A data leak in KOMSCO (Korea Minting and Security Printing Corporation) was discovered on Sunday. Resident registration numbers, passport numbers and other personal information of e-passport applicants were lost.
The number of victims exceeded 920,000. The list includes some 4,600 civil servants and senior government officials such as the prime minister and other key ministers.
The highest security level is applied to the passport manufacturing division of KOMSCO, but the security seals were tapped.
Kim Ho-yeon, Grand National Party lawmaker, said that the personal information of over 920,000 people who applied for e-passports between August and November last year was leaked by the staff of the contracting firm.
According to the KOMSCO security regulations, the personal information of passport applicants must be deleted from its electronic server as soon as the passports are made. But employees of the passport machine company sent it to company headquarters every week. They said that by doing this they were trying to establish the optimal interval for changing parts of the passport manufacturing machines.

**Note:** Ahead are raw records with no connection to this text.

(** A VISIBLE_BY_FIELD query with the keyword [field], triggered or not. *)
Definition by_field (field : string) (self : SafeDeleteQuery) : Prop :=
  _safedelete_visibility self = DELETED_VISIBLE_BY_FIELD
  ∧ _safedelete_visibility_field self = field
  ∧ (_safedelete_force_visibility self = None
     ∨ _safedelete_force_visibility self = Some DELETED_VISIBLE).


(** ** The host alone

    What a call does to a plain host query, a query of the inherited class
    without this class's overrides: [check_field_filter] and
    [_filter_visibility] do not exist there and leave it alone, the other
    calls are the host's own. *)
Definition host_exec {V} (c : call V) (h : H) : H * list C :=
  match c with
  | CallCheckFieldFilter _ => (h, [])
  | CallFilterVisibility => (h, [])
  | CallClone => (super_clone h, [])
  | CallGetCompiler args => (h, [super_get_compiler args h])
  | CallSetLimits low high => (super_set_limits low high h, [])
  | CallAddQ q => (add_q q h, [])
  end.

Fixpoint host_run {V} (cs : list (call V)) (h : H) : H * list C :=
  match cs with
  | [] => (h, [])
  | c :: cs =>
      let '(h, out) := host_exec c h in
      let '(h, outs) := host_run cs h in
      (h, out ++ outs)
  end.

(** The host part of the object a run ends in, and the compilers. *)
Definition view (r : SafeDeleteQuery * list C) : H * list C := (base r.1, r.2).

(** ** Objects in a store

    Queries are objects reached through references.  [getattr] reads an
    attribute of the object at a reference, [setattr] assigns one in
    place. *)
Definition getattr {X} (attr : SafeDeleteQuery → X) (l : nat)
    (σ : gmap nat SafeDeleteQuery) : option X :=
  attr <$> σ !! l.

Definition setattr (assign : SafeDeleteQuery → SafeDeleteQuery) (l : nat)
    (σ : gmap nat SafeDeleteQuery) : gmap nat SafeDeleteQuery :=
  alter assign l σ.

Definition set_visibility (v : Z) (self : SafeDeleteQuery) :=
  {| _safedelete_filter_applied := _safedelete_filter_applied self;
     _safedelete_force_visibility := _safedelete_force_visibility self;
     _safedelete_visibility := v;
     _safedelete_visibility_field := _safedelete_visibility_field self;
     base := base self |}.

Definition set_visibility_field (v : string) (self : SafeDeleteQuery) :=
  {| _safedelete_filter_applied := _safedelete_filter_applied self;
     _safedelete_force_visibility := _safedelete_force_visibility self;
     _safedelete_visibility := _safedelete_visibility self;
     _safedelete_visibility_field := v;
     base := base self |}.

(** [super(SafeDeleteQuery, self).clone()] (line 65): the host makes a new
    object of the same class, at a reference not in use, around its clone
    of the host part.  Which values the host leaves in the four attributes
    of the new object is the host's business: [inherited self] stands for
    them. *)
Definition super_clone_at (inherited : SafeDeleteQuery → SafeDeleteQuery)
    (self : nat) (σ : gmap nat SafeDeleteQuery)
    : option (nat * gmap nat SafeDeleteQuery) :=
  match σ !! self with
  | None => None
  | Some this =>
      let clone := fresh (dom σ) in
      Some (clone,
            <[clone := on_base (λ _, super_clone (base this)) (inherited this)]> σ)
  end.

(** [clone(self)] (lines 64-71) on the store: the assignments of lines
    66-70 read the attribute of [self] and write it on [clone].  The test
    of line 69 holds of every object, the class having a default. *)
Definition clone_at (inherited : SafeDeleteQuery → SafeDeleteQuery)
    (self : nat) (σ : gmap nat SafeDeleteQuery)
    : option (nat * gmap nat SafeDeleteQuery) :=
  '(clone, σ) ← super_clone_at inherited self σ;
  v ← getattr _safedelete_visibility self σ;
  let σ := setattr (set_visibility v) clone σ in
  v ← getattr _safedelete_visibility_field self σ;
  let σ := setattr (set_visibility_field v) clone σ in
  v ← getattr _safedelete_filter_applied self σ;
  let σ := setattr (set_filter_applied v) clone σ in
  v ← getattr _safedelete_force_visibility self σ;
  let σ := setattr (set_force_visibility v) clone σ in
  Some (clone, σ).

(** A method call on the object at [l]: [clone] gives the reference of the
    new object, the other methods work on [self] in place and give [l]
    back. *)
Definition call_at {V} (inherited : SafeDeleteQuery → SafeDeleteQuery)
    (c : call V) (l : nat) (σ : gmap nat SafeDeleteQuery)
    : option (nat * gmap nat SafeDeleteQuery) :=
  match c with
  | CallClone => clone_at inherited l σ
  | _ =>
      match σ !! l with
      | None => None
      | Some self => Some (l, <[l := (exec c self).1]> σ)
      end
  end.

Comments by Nikolay Fedotov, InfoWatch chief analyst: «According to InfoWatch statistics, a considerable part of incidents is caused by the "greediness" of an operator, storing confidential data that is not really required. Or not required at all. Or even prohibited for storage, like bank cards details in the Internet stores. But human psychology makes people keep copies — "just in case". And the "case” is usually a leak — accidental or intentional. But someone else’s lessons are never learned».